• EXERCISE DESCRIPTION:
Find the line with "Abbreviation jsstring := (list N)." in the entries below. Repeat it, every following line, and the line with "let lo := Z.min a' b' in", exactly and with nothing added.

• MATERIALS PROVIDED:

(** * AiAnnotate: the text-matching and annotation engine of
      [server/src/utils/pdfAnnotator.ts], embedded in Rocq.

    JavaScript strings are sequences of UTF-16 code units; they are modelled
    as [list N].  JavaScript numbers that the engine only ever uses as
    integers (indices, lengths, distances, estimated coordinates) are [Z] or
    [nat]; the tolerance, page sizes and colour channels are rationals [Q],
    the numbers as they are written in the source or in the JSON of a
    request.  Where the code tests such a number or takes the floor of a
    product, the rational is first rounded to the binary64 value JavaScript
    computes with (see [doubleOfQ]).  Console logging has no effect on
    results and is left out. *)

From Stdlib Require Import ZArith NArith QArith Qround Qabs String Ascii Lia.
From Stdlib Require Import SpecFloat.
From stdpp Require Import base list option.

Local Open Scope Z_scope.

(** ** JavaScript strings *)

Abbreviation jsstring := (list N).

(** The code units of an ASCII literal. *)
Fixpoint str (s : string) : jsstring :=
  match s with
  | EmptyString => []
  | String a r => N_of_ascii a :: str r
  end.

Definition len (s : jsstring) : Z := Z.of_nat (length s).

(** The class [\s] of JavaScript regular expressions, which is also the set
    of characters [String.prototype.trim] strips: WhiteSpace and
    LineTerminator code points. *)
Definition isWhitespace (c : N) : bool :=
  ((9 <=? c) && (c <=? 13) || (c =? 32) || (c =? 160) || (c =? 5760)
   || (8192 <=? c) && (c <=? 8202) || (c =? 8232) || (c =? 8233)
   || (c =? 8239) || (c =? 8287) || (c =? 12288) || (c =? 65279))%N.

(** [t.startsWith(p)] at position 0. *)
Fixpoint startsWith (p t : jsstring) : bool :=
  match p, t with
  | [], _ => true
  | _ :: _, [] => false
  | a :: p', b :: t' => (a =? b)%N && startsWith p' t'
  end.

Fixpoint indexOfFrom (t p : jsstring) (i : Z) {struct t} : Z :=
  if startsWith p t then i
  else match t with
       | [] => -1
       | _ :: t' => indexOfFrom t' p (i + 1)
       end.

(** [t.indexOf(p)]: the least position at which [p] occurs, or -1. *)
Definition indexOf (t p : jsstring) : Z := indexOfFrom t p 0.

Definition clampIndex (s : jsstring) (i : Z) : Z := Z.max 0 (Z.min i (len s)).

(** [s.substring(a, b)]: both ends are clamped to [0, length] and swapped
    when out of order. *)
Definition substring (s : jsstring) (a b : Z) : jsstring :=
  let a' := clampIndex s a in
  let b' := clampIndex s b in
  let lo := Z.min a' b' in
  let hi := Z.max a' b' in
  take (Z.to_nat (hi - lo)) (drop (Z.to_nat lo) s).

(** [s.charAt(i)]: [None] stands for the empty string returned out of range. *)
Definition charAt (s : jsstring) (i : nat) : option N := s !! i.

(** ** JavaScript numbers *)

(** The binary64 value of a number written as the rational [q]: [q] rounded
    to the nearest double (53 bits of mantissa, infinities at exponent
    1024), ties to even. *)
Definition doubleOfQ (q : Q) : spec_float :=
  let round (s : bool) (n : positive) :=
    let '(m, e, l) :=
      SFdiv_core_binary 53 1024 (Zpos n) 0 (Zpos (Qden q)) 0 in
    binary_round_aux 53 1024 s m e l in
  match Qnum q with
  | Z0 => S754_zero false
  | Zpos n => round false n
  | Zneg n => round true n
  end.

(** A length is an integer below 2^53, which is a double. *)
Definition doubleOfZ (z : Z) : spec_float := binary_normalize 53 1024 z 0 false.

(** The value of [Math.floor]: an integer, an infinity or NaN. *)
Inductive Floored :=
  | Integer (z : Z)
  | PlusInfinity
  | MinusInfinity
  | NotANumber.

Definition mathFloor (x : spec_float) : Floored :=
  match x with
  | S754_zero _ => Integer 0
  | S754_infinity false => PlusInfinity
  | S754_infinity true => MinusInfinity
  | S754_nan => NotANumber
  | S754_finite s m e => Integer (Z.shiftl (cond_Zopp s (Zpos m)) e)
  end.

(** [distance <= maxDistance] for a distance that is a natural number; a
    comparison with NaN is false. *)
Definition leFloored (distance : nat) (maxDistance : Floored) : bool :=
  match maxDistance with
  | Integer z => Z.of_nat distance <=? z
  | PlusInfinity => true
  | MinusInfinity | NotANumber => false
  end.

(** [q > 0], [q === 0] and [0 <= q && q <= 1] on the double of [q]. *)
Definition positive (q : Q) : bool := SFltb (S754_zero false) (doubleOfQ q).

Definition isZero (q : Q) : bool := SFeqb (doubleOfQ q) (S754_zero false).

Definition inUnit (q : Q) : bool :=
  SFleb (S754_zero false) (doubleOfQ q) && SFleb (doubleOfQ q) (doubleOfZ 1).

(** The tests and the floor are evaluated on concrete numbers only. *)
Arguments doubleOfQ : simpl never.
Arguments doubleOfZ : simpl never.
Arguments positive : simpl never.
Arguments isZero : simpl never.
Arguments inUnit : simpl never.

(** A number that is not known to be an integer: a page number handed to
    [extractTextFromPage]. *)
Inductive JsNumber :=
  | Finite (q : Q)
  | Infinite (negative : bool)
  | NaN.

(** [n < z], [n > z] and [z === n] for an integer [z]; every comparison with
    NaN is false. *)
Definition ltNumber (n : JsNumber) (z : Z) : bool :=
  match n with
  | Finite q => negb (Qle_bool (inject_Z z) q)
  | Infinite negative => negative
  | NaN => false
  end.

• RESULT:
Abbreviation jsstring := (list N).

(** The code units of an ASCII literal. *)
Fixpoint str (s : string) : jsstring :=
  match s with
  | EmptyString => []
  | String a r => N_of_ascii a :: str r
  end.

Definition len (s : jsstring) : Z := Z.of_nat (length s).

(** The class [\s] of JavaScript regular expressions, which is also the set
    of characters [String.prototype.trim] strips: WhiteSpace and
    LineTerminator code points. *)
Definition isWhitespace (c : N) : bool :=
  ((9 <=? c) && (c <=? 13) || (c =? 32) || (c =? 160) || (c =? 5760)
   || (8192 <=? c) && (c <=? 8202) || (c =? 8232) || (c =? 8233)
   || (c =? 8239) || (c =? 8287) || (c =? 12288) || (c =? 65279))%N.

(** [t.startsWith(p)] at position 0. *)
Fixpoint startsWith (p t : jsstring) : bool :=
  match p, t with
  | [], _ => true
  | _ :: _, [] => false
  | a :: p', b :: t' => (a =? b)%N && startsWith p' t'
  end.

Fixpoint indexOfFrom (t p : jsstring) (i : Z) {struct t} : Z :=
  if startsWith p t then i
  else match t with
       | [] => -1
       | _ :: t' => indexOfFrom t' p (i + 1)
       end.

(** [t.indexOf(p)]: the least position at which [p] occurs, or -1. *)
Definition indexOf (t p : jsstring) : Z := indexOfFrom t p 0.

Definition clampIndex (s : jsstring) (i : Z) : Z := Z.max 0 (Z.min i (len s)).

(** [s.substring(a, b)]: both ends are clamped to [0, length] and swapped
    when out of order. *)
Definition substring (s : jsstring) (a b : Z) : jsstring :=
  let a' := clampIndex s a in
  let b' := clampIndex s b in
  let lo := Z.min a' b' in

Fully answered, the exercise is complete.